The end came abruptly. Quarrington chanced to glance out of the window where the street lamps were now glimmering serenely through a clear dusk. The fog had lifted.
“Perhaps it’s just as well,” he said shortly. “I was beginning—” He checked himself and glanced at her with a sudden stormy light in his eyes.
“Beginning—what?” she asked a little breathlessly. The atmosphere had all at once grown tense with some unlooked-for stress of emotion.
“Shall I tell you?”
“I was beginning to forget that you’re the ‘type of woman I hate,’” he said. And strode out of the room, leaving her startled and unaccountably shaken.
When he came back he had completely reassumed his former non-committal manner.
“There’s a taxi waiting for you,” he announced. “It’s perfectly clear outside now, so I think you will be spared any further adventures on your way home.”
He accompanied her into the hall, and as they shook hands she murmured a little diffidently:
“Perhaps we shall meet again some time?”
He drew back sharply.
“No, we shan’t meet again.” There was something purposeful, almost vehemently so, in the curtly spoken words. “If I had thought that——”
“Yes?” she prompted. “If you had?”
“If I’d thought that,” he said quietly, “I shouldn’t have dared to risk this last half-hour.”
A momentary silence fell between them. Then, with a shrug, he added lightly:
“But we shan’t meet again. I’m leaving England next week. That settles it.”
Without giving her time to make any rejoinder he opened the street-door and stood aside for her to pass out. A minute later she was in the taxi, and he was standing bare-headed on the pavement beside it.
“Good-bye,” she said. “Good-bye—Saint Michel.”
His hand closed round hers in a grip that almost crushed the slender fingers.
“You!” he cried hoarsely. There was a note of sudden, desperate recognition in his voice. “You!”
As Magda smiled into his startled eyes—the grey eyes that had burned their way into her memory ten years ago—the taxi slid away into the lamp-lit dusk.

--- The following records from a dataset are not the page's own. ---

(** Code a derive could generate. *)
Definition field (v : Value) (key : string) : result string string :=
  ok_or ("missing field `" +:+ key +:+ "`") (value_get v key ≫= as_str).
Definition int_field (v : Value) (key : string) : result string Z :=
  ok_or ("missing field `" +:+ key +:+ "`") (value_get v key ≫= as_u64).

Program Definition sample_derives : DemoDerives := {|
  de_echo := fun v => m ← field v "message"; Ok (mkEchoParams m (value_get v "sample_file"));
  de_typed := fun v => m ← field v "message"; Ok (mkTypedEchoParams m (value_get v "sample_file"));
  de_register := fun v =>
    d ← field v "display_name"; u ← field v "username"; e ← field v "email";
    a ← int_field v "age"; l ← int_field v "login_count"; Ok (mkRegisterUserParams d u e a l);
  va_typed := fun p => if is_ok (not_blank (tp_message p)) then Ok tt else Err (VErrors []);
  va_register := fun p =>
    if is_ok (not_blank (rp_display_name p)) && bool_decide (str_len (rp_username p) <= 16)
       && bool_decide (rp_email p <> "") && is_ok (positive_int (rp_age p))
       && is_ok (non_negative_int (rp_login_count p))
    then Ok tt else Err (VErrors []);
  regex_is_match := fun _ name => bool_decide (str_len name <= 16);
  is_email := fun e => bool_decide (e <> "");
|}.
#[local] Existing Instance sample_derives.

Lemma sample_derives_laws : DemoLaws sample_derives.
Proof.
  split.
  - intros p. unfold typed_echo_checks, validate. cbn. destruct (is_ok _); eauto.
  - intros p. unfold register_checks, validate, validate_username, regex_validator. cbn.
    destruct (bool_decide (str_len (rp_username p) <= 16)); cbn; (case_match; [done|eauto]).
Qed.

(** The requests of the demo client, in its order, on one connection. *)
Definition sample_demo : WscallServer (App:=list Value) :=
  match demo_server true false with Ok s => s | _ => server_new end.
Definition demo_world : World (list Value) := mkWorld state_new ∅ None sample_entropy 0 [] [].
Definition demo_request (id : Z) (name : string) (params : Value) (atts : list FileAttachment) : ApiRequestInput :=
  mkApiRequestInput id name params atts client_metadata.
Definition demo_session : list DemoInput :=
  map (fun '(name, params, atts) => ("c1", None, inl (demo_request 1 name params atts))) (take 2 demo_client_calls)
  ++ [("c1", None, inr (mkEventEmitInput 1 demo_client_event.1 demo_client_event.2 [] client_metadata))].

Lemma chat_history_faithful_witness :
  (run_api_request (E:=ServerError) sample_demo "c1" None (demo_request 3 "chat.history" (json_object []) [])
     (demo_run sample_demo demo_session demo_world)).1
  = Ok (with_encryption (ApiResponse 3 true 200
      (json_object [("messages", Array [Object (chat_record client_metadata {["message" := Str "hello room"]} "c1")])])
      None empty_object) ChaCha20).
Proof.
  rewrite (proj2 (chat_history_faithful true false sample_demo demo_session demo_world "c1" None
    (demo_request 3 "chat.history" (json_object []) []) eq_refl eq_refl)).
  reflexivity.
Defined.
(* ===== verification/Session.v ===== *)
(** * A session: client, network and server under any schedule

    One connection of a [WscallClient] (generation [gen]) with a server
    (connection [conn]).  Between the client's calls, tasks and [close], the
    server's reader, permits, handler tasks and writer for this connection, the
    rest of the server, and the two directions of the socket, anything may happen
    in any order.  Frames travel as the bytes that [encode] produced.

    The requests the client made and those the server executed, with the outcomes,
    are recorded beside the state ([calls], [served]); the steps only add to them.

    The invariant ([joint_ok]) says where each request is: in the client's queue,
    in a frame, with the reader or a task of the server, or executed, and in one of
    these places only.  What each step keeps is proved for the server and the
    client apart ([world_ok], [client_inv]), from the closure lemmas of
    [preserves]. *)

From S2P Require Import Prelude Utf8 Json Protocol Texts Attachment PacketJson Codec RateLimiter.
From S2P Require Import Validation ServerTypes ServerRuntime ServerSystem ClientTypes ClientRuntime System.
#[local] Open Scope Z_scope.

(** What the client asked for. *)
Abbreviation Asked := (string * Value * list FileAttachment)%type.
(** The requests executed, with the outcome of [run_api_request]. *)
Abbreviation Served := (list (Z * result ServerError PacketEnvelope)).

Section Session.
Context {J : SerdeJson} {C : Crypto} {X : X25519} {H : Sha256} {TX : ErrorTexts} {A B : Type}.
Context {JL : SerdeJsonLaws J} {CL : CryptoLaws C}.
Abbreviation Cl := (Client (App:=A)).
Abbreviation W := (World B).
Context (self : WscallClient (App:=A)).
Context (s : WscallServer (App:=B)) (conn : string) (peer : SocketAddr).
Context (gen : Z) (cc sc : FrameCodec).
Implicit Types (c : Cl) (w : W) (calls : gmap Z Asked) (served : Served).

(** ** The parties *)
Record Joint : Type := mkJoint {
  client : Cl;
  link : Connection;
  world : W;
  up : list Message;
  down : list Message;
  calls : gmap Z Asked;
  served : Served;
}.

(** Both ends hold the same keys; without ECDH the server encodes with its own
    codec. *)
Definition codecs_agree : Prop :=
  same_keys cc sc /\ same_keys sc cc /\ (is_ecdh s = false -> same_keys (codec s) cc)
  /\ 0 <= max_frame_bytes cc <= 2 ^ 32 /\ 0 <= max_frame_bytes sc <= 2 ^ 32
  /\ 0 <= max_frame_bytes (codec s) <= 2 ^ 32.

(** ** Steps *)

(** What the handler task of a packet executes. *)
Definition computed (packet : PacketEnvelope) w : Served :=
  match env_body packet with
  | ApiRequest id route params atts md =>
      [(id, (run_api_request s conn (Some peer) (mkApiRequestInput id route params atts md) w).1)]
  | _ => []
  end.

(** What was written to this connection's socket. *)
Definition written (w w' : W) : list Message :=
  map snd (base.filter (fun m => m.1 = conn) (drop (length (wire w)) (wire w'))).

(** The rest of the server: the steps of its connections apart from those that
    have a client here, which [foreign] tells from them. *)
Inductive other_step (foreign : string -> Prop) : W -> W -> Prop :=
| OConnect conn' peer' now hello auth f1 f2 w :
    foreign conn' -> other_step foreign w (connect s conn' peer' now hello auth f1 f2 w).2
| ORead conn' peer' rc now next w :
    foreign conn' -> other_step foreign w (reader_step s conn' peer' rc now next w).2
| OTask conn' peer' packet w :
    foreign conn' -> other_step foreign w (process_packet s conn' peer' packet w).2
| OWrite conn' rc failure w : foreign conn' -> other_step foreign w (writer_step conn' rc failure w)
| OBeat conn' failure w : foreign conn' -> other_step foreign w (heartbeat conn' failure w)
| ONotice conn' w : other_step foreign w (send_notice s conn' w).2
| OBroadcast name data atts w : other_step foreign w (broadcast_event (handle s) name data atts w).2
| OSendTo conn' name data atts w : other_step foreign w (send_event_to (handle s) conn' name data atts w).2
| OClosing conn' w : other_step foreign w (begin_teardown conn' w).2
| OClosed conn' peer' r w : other_step foreign w (end_teardown s conn' peer' r w).2
| OCleanup now w : other_step foreign w (cleanup_tick now w).

(** The application's side of the client, and its event handlers. *)
Inductive app_step : Cl -> Cl -> Prop :=
| APoll id timed_out c : app_step c (call_poll id timed_out c).2
| AEvent name data atts c : app_step c (event_begin self name data atts c).2
| AEventPoll id timed_out c : app_step c (event_poll id timed_out c).2
| AHandle packet c : is_event_emit (env_body packet) = true -> app_step c (handle_packet self packet c).2
| AClose c : app_step c (close self c).2.

(** The tasks of the connection at both ends. *)
Inductive link_step : Joint -> Joint -> Prop :=
| LWrite failure c k w u d ca se :
    let c' := (writer_task self gen cc failure c).2 in
    link_step (mkJoint c k w u d ca se)
      (mkJoint c' k w (u ++ drop (length (cwire c)) (cwire c')) d ca se)
| LWriterEnds c k w u d ca se :
    link_step (mkJoint c k w u d ca se) (mkJoint (writer_stopped self gen c).2 k w u d ca se)
| LBeat c k w u d ca se :
    link_step (mkJoint c k w u d ca se) (mkJoint (heartbeat_task self gen c).2 k w u d ca se)
| LRead m c k w u d ca se :
    link_step (mkJoint c k w u (m :: d) ca se)
      (mkJoint (reader_task self gen cc (Received m) c).2 k w u d ca se)
| LLost next c k w u d ca se :
    (forall m, next <> Received m) ->
    link_step (mkJoint c k w u d ca se)
      (mkJoint (reader_task self gen cc next c).2 k w u d ca se)
| LServe m now c k w u d ca se :
    reader k = Reading ->
    link_step (mkJoint c k w (m :: u) d ca se)
      (mkJoint c (conn_read s conn peer sc now (Received m) k w).1
         (conn_read s conn peer sc now (Received m) k w).2 u d ca se)
| LAcquire c k w u d ca se :
    link_step (mkJoint c k w u d ca se) (mkJoint c (conn_acquire k) w u d ca se)
| LFinish i packet c k w u d ca se :
    tasks k !! i = Some packet ->
    link_step (mkJoint c k w u d ca se)
      (mkJoint c (conn_finish s conn peer i k w).1 (conn_finish s conn peer i k w).2 u d ca
         (se ++ computed packet w))
| LServerWrite failure c k w u d ca se :
    let w' := writer_step conn sc failure w in
    link_step (mkJoint c k w u d ca se) (mkJoint c k w' u (d ++ written w w') ca se)
| LServerBeat failure c k w u d ca se :
    let w' := heartbeat conn failure w in
    link_step (mkJoint c k w u d ca se) (mkJoint c k w' u (d ++ written w w') ca se).
Definition turn (t : Turn) (L : Life) : option Life :=
  match t with
  | On g m =>
      l ← links L !! g;
      j ← move g m l (owner L) (server L);
      Some (mkLife (client j) (world j) (<[g := relink l j]> (links L)) (trying L))
  | Call route params =>
      let c := owner L in
      Some (mkLife (call_begin self route params [] c).2 (server L)
        (if is_connected c then made (writer c) (wrap 64 (next_request_id c + 1)) (route, params, []) (links L)
         else links L) (trying L))
  end.
Fixpoint play (ts : list Turn) (L : Life) : option Life :=
  match ts with [] => Some L | t :: ts => turn t L ≫= play ts end.

(** What the schedule calls with is representable. *)
Definition turn_fits (t : Turn) : Prop :=
  match t with
  | On _ _ => True
  | Call route params => forall id, in_u 64 id -> body_ok (ApiRequest id route params [] client_metadata)
  end.

Lemma life_move_sound g m l c w j : move g m l c w = Some j ->
  link_step self s (l_conn l) (l_peer l) g (l_cc l) (l_sc l) (joint_of l c w) j.
Proof.
  destruct l as [conn peer cc sc k u d ca se]. unfold joint_of. cbn [l_conn l_peer l_cc l_sc l_tasks l_up l_down l_calls l_served].
  destruct m; cbn [move].
  - intros [= <-]. apply LWrite.
  - intros [= <-]. by apply LLost.
  - destruct d as [|m d]; [done|]. intros [= <-]. apply LRead.
  - destruct u as [|m u]; [done|]. destruct (reader k) eqn:Hr; [|done..]. intros [= <-]. by apply LServe.
  - intros [= <-]. apply LAcquire.
  - intros (p & Hp & [= <-])%bind_Some. by apply LFinish.
  - intros [= <-]. apply LServerWrite.
Qed.

Lemma life_play_sound ts : forall L L', Forall turn_fits ts -> play ts L = Some L' -> nsteps life_step (length ts) L L'.
Proof.
  induction ts as [|t ts IH]; intros L L' Hf.
  - intros [= <-]. apply nsteps_O.
  - inversion_clear Hf. cbn [play]. intros (L1 & Ht & Hp)%bind_Some. eapply nsteps_l; [|by apply IH].
    destruct L as [c w ls b]. destruct t as [g m|route params]; cbn [turn owner server links] in Ht.
    + apply bind_Some in Ht as (l & Hl & (j & Hj%life_move_sound & [= <-])%bind_Some). by apply LifeLink.
    + injection Ht as <-. by apply LifeCall.
Qed.
End Lifetime.

(** ** Instances *)
Section Sample.
#[local] Existing Instances bit_json xor_x25519 prefix_sha256 plain_texts.
Abbreviation StepLife := (Life (A:=unit) (B:=unit)).

(** A client and a server that agree on their keys at every connection. *)
Definition keyed_client : WscallClient (App:=unit) := client_new "ws://a/socket" config_default.
Definition keyed_server : WscallServer (App:=unit) := with_ecdh greeting_server.

Lemma keyed_life_sound : life_sound keyed_client keyed_server.
Proof.
  split_and!.
  - intros conn peer g cc sc. exact (greeting_sound_with _ _ ChaCha20 true conn peer g cc sc).
  - intros g calls served n ids ws. split; [split; [by intros ? ? ?|constructor]|constructor].
  - intros n. split; [split; [by intros ? ? ?|constructor]|constructor].
  - split_and!; [reflexivity|discriminate|].
    repeat (constructor; [split; vm_compute; discriminate|]). constructor.
Qed.

Abbreviation step := (life_step keyed_client keyed_server).
Definition turns (ts : list Turn) (L : StepLife) : option StepLife :=
  play keyed_client keyed_server ts L.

With a grinding of brakes the taxi slowed up and came to a standstill at Friars’ Holm, the quaint old Queen Anne house which Magda had acquired in north London.
Once within the high wall enclosing the old-world garden in which it stood, it was easy enough to imagine oneself a hundred miles from town. Fir and cedar sentinelled the house, and in the centre of the garden there was a lawn of wonderful old turf, hedged round in summer by a riot of roses so that it gleamed like a great square emerald set in a jewelled frame.
Magda entered the house and, crossing the cheerfully lit hall, threw open the door of a room whence issued the sound of someone—obviously a first-rate musician—playing the piano.